2.4.3. Hepatitis Virus Akut
Apapun penyebabnya, penyakit kurang lebih sama dan dapat dibagi menjadi empat fase : (1) masa inkubasi, (2) fase praikterus simtomatik, (3) fase ikterus simtomatik dan (4) pemulihan (Crawford, 2007).
Masa inkubasi merupakan puncak daya tular yang berkaitan dengan keberadaan partikel virus infeksiosa dalam darah. Fase praikterus berkaitan dengan hepatitis yang diisyaratkan oleh menigkatnya kadar aminotransferase serum. Pemeriksaan fisik hanya memperlihatkan hati yang sedikit membesar dan nyeri tekan. Fase ikterus simtomatik terutama disebabkan oleh hiperbilirubinemia. Dengan rusaknya hepatosit terjadi defek dalam konjugasi bilirubin, hiperbilirubinemia tak terkonjugasi juga dapat terjadi. Fase ikterus sering terjadi pada orang dewasa dengan hepatitis A, tetapi tidak terjadi pada sekitar separuh kasus hepatitis B dan tidak ditemukan pada sebagian besar kasus hepatitis C. dalam beberapa minggu hingga mungkin beberapa bulan, ikterus dan sebagian besar gejala sistemik lain menghilang seiring dengan dimulainya fase pemulihan (Crawford, 2007).

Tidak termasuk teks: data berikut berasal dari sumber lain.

Lemma Execute_calm_any i command items w :
  can_serve w → demand w command items →
  calm i (Execute command) (λ r w', ∃ created id o, subject w command items created id o
    ∧ order_concluded (db_outbox (w_db w)) id o created r w') w.
Proof.
  intros [Hs Ht Hn] [[Hob Hkey]|(id & o & Hv & Hp & Hk)].
  - eapply must_mono; [|by eapply new_calm]. intros r w' (id & o & Hnone & Hplaced & Hend). by exists true, id, o.
  - eapply must_mono; [|apply (repeated_calm i command o id); [done|done|lia]].
    intros r w' Hend. by exists false, id, o.
Qed.

(** ** Over HTTP *)

Lemma crashing_calm {A} i (p : prog orderE A) Q w :
  calm i p Q w → must (calm_http i) (crashing p) (λ r w', if r is Some a then Q a w' else False) w.
Proof.
  revert w. induction p as [a|R e k IH]; cbn; intros w Hp; [done|]. destruct Hp as [(r & w' & Hs) Hall].
  split; [by exists false, w|]. intros crashed w0 [-> ->]. cbn. split; [by exists r, w'|]. eauto.
Qed.

(** What the client is answered. *)
Definition client_told (outbox : gmap uuid outboxRow) (id : uuid) (o : Order) (created : bool)
    (a : answer) (w' : world) : Prop :=
  ∃ o', view (w_db w') id = Some o' ∧ same_order o o'
    ∧ ((ord_status o' = StatusAccepted
          ∧ a = (if created then 201%Z else 200%Z, ApiBody (OrderResponse (orderResponseFrom o')))
          ∧ reservationRequestFor o ∈ w_reserved w' ∧ event_waits outbox id o' (w_db w'))
       ∨ (db_outbox (w_db w') = outbox ∧ ∃ basket st, basket_of o basket ∧ refusals basket st
          ∧ ((st_Code st = FailedPrecondition ∧ ord_status o' = StatusRejected ∧ a.1 = 409%Z)
             ∨ (st_Code st ∈ [Unavailable; CodeDeadlineExceeded] ∧ o' = o ∧ a.1 = 503%Z)
             ∨ ((st_Code st ∉ [FailedPrecondition; Unavailable; CodeDeadlineExceeded]) ∧ o' = o ∧ a.1 = 500%Z)))).

Context {Binding : BindingLib} {Gin : GinLib} {GinL : GinLaws Gin}.

(** The answers to the three kinds of errors, by the table. *)
Lemma refusal_conflict ctx err : refusal err → status (respondUseCaseError ctx err) = 409%Z.
Proof.
  intros ((Hp & Hc) & Hi & _). destruct (respondUseCaseError_reports ctx err) as [-> _].
  unfold error_table. by rewrite Hp, Hc, Hi.
Qed.
Lemma outage_unavailable ctx err : outage err → status (respondUseCaseError ctx err) = 503%Z.
Proof.
  intros ((Hp & Hc) & Hi & Hu). destruct (respondUseCaseError_reports ctx err) as [-> _].
  unfold error_table. by rewrite Hp, Hc, Hi, Hu.
Qed.
Lemma misfit_internal ctx err : misfit err → status (respondUseCaseError ctx err) = 500%Z.
Proof.
  intros ((Hp & Hc) & Hi & Hu & H1 & H2 & H3 & H4). destruct (respondUseCaseError_reports ctx err) as [-> _].
  unfold error_table. by rewrite Hp, Hc, Hi, Hu, H1, H2, H3, H4.
Qed.

(** The request [rq] to place an order, and its command. *)
Definition places (rq : request) (command : CreateOrderCommand) : Prop :=
  (rq_Method rq, rq_Path rq) = ("POST", ordersPath) ∧ TrimSpace (rq_IdempotencyKey rq) ≠ ""
  ∧ ∃ body, ShouldBindJSON (rq_Body rq) = Ok body ∧ command = toCommand body (TrimSpace (rq_IdempotencyKey rq)).

Lemma Create_calm i ctx key b body items w :
  TrimSpace key ≠ "" → ShouldBindJSON b = Ok body → can_serve w → demand w (toCommand body (TrimSpace key)) items →
  calm i (OrderHandler_Create ctx key b) (λ resp w', ∃ created id o,
    subject w (toCommand body (TrimSpace key)) items created id o
    ∧ client_told (db_outbox (w_db w)) id o created (of_response resp) w') w.
Proof.
  intros Hne Hb Hready Hdemand. unfold OrderHandler_Create. cbv zeta.
  rewrite bool_decide_eq_false_2, Hb by done. apply must_bind.
  eapply must_mono; [|by eapply Execute_calm_any].
  intros r w' (created & id & o & Hsub & o' & Hv' & Hsame & Hend).
  destruct Hend as [(Ha & -> & Hres & Hrec)|(Hob & st & err & Hst & -> & Hmeans & Hleft)];
    exists created, id, o; (split; [done|]); exists o'; (split; [done|]); (split; [done|]).
  - left. by destruct created.
  - right. split; [done|]. exists (request_of (reservationRequestFor o)), st.
    split; [by apply request_of_basket, asks_for_iff|]. split; [done|].
    destruct Hmeans as [[Hc Herr]|[[Hc Herr]|[Hc Herr]]]; [left|right; left|right; right].
    + rewrite decide_True in Hleft by done. split_and!; [done..|by apply refusal_conflict].
    + rewrite decide_False in Hleft; [split_and!; [done..|by apply outage_unavailable]|].
      intros Heq. rewrite Heq in Hc. by vm_compute in Hc; repeat apply elem_of_cons in Hc as [?|Hc]; try apply elem_of_nil in Hc.
    + rewrite decide_False in Hleft; [split_and!; [done..|by apply misfit_internal]|].
      intros Heq. apply Hc. rewrite Heq. by left.
Qed.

2.4.4. Hepatitis Virus Kronis
Perjalanan penyakit sangat bervariasi. Pasien mungkin mengalami remisi spontan atau mengalami penyakit indolen tanpa perkembangan selama bertahun-tahun. Sebaliknya, sebagian pasien mengalami penyakit yang progresif cepat dan menderita sirosis dalam beberapa tahun. Pasien dengan infeksi virus hepatitis B kronis atau virus hepatitis C berisiko cukup besar mengalami karsinoma hepatoselular (Crawford, 2007).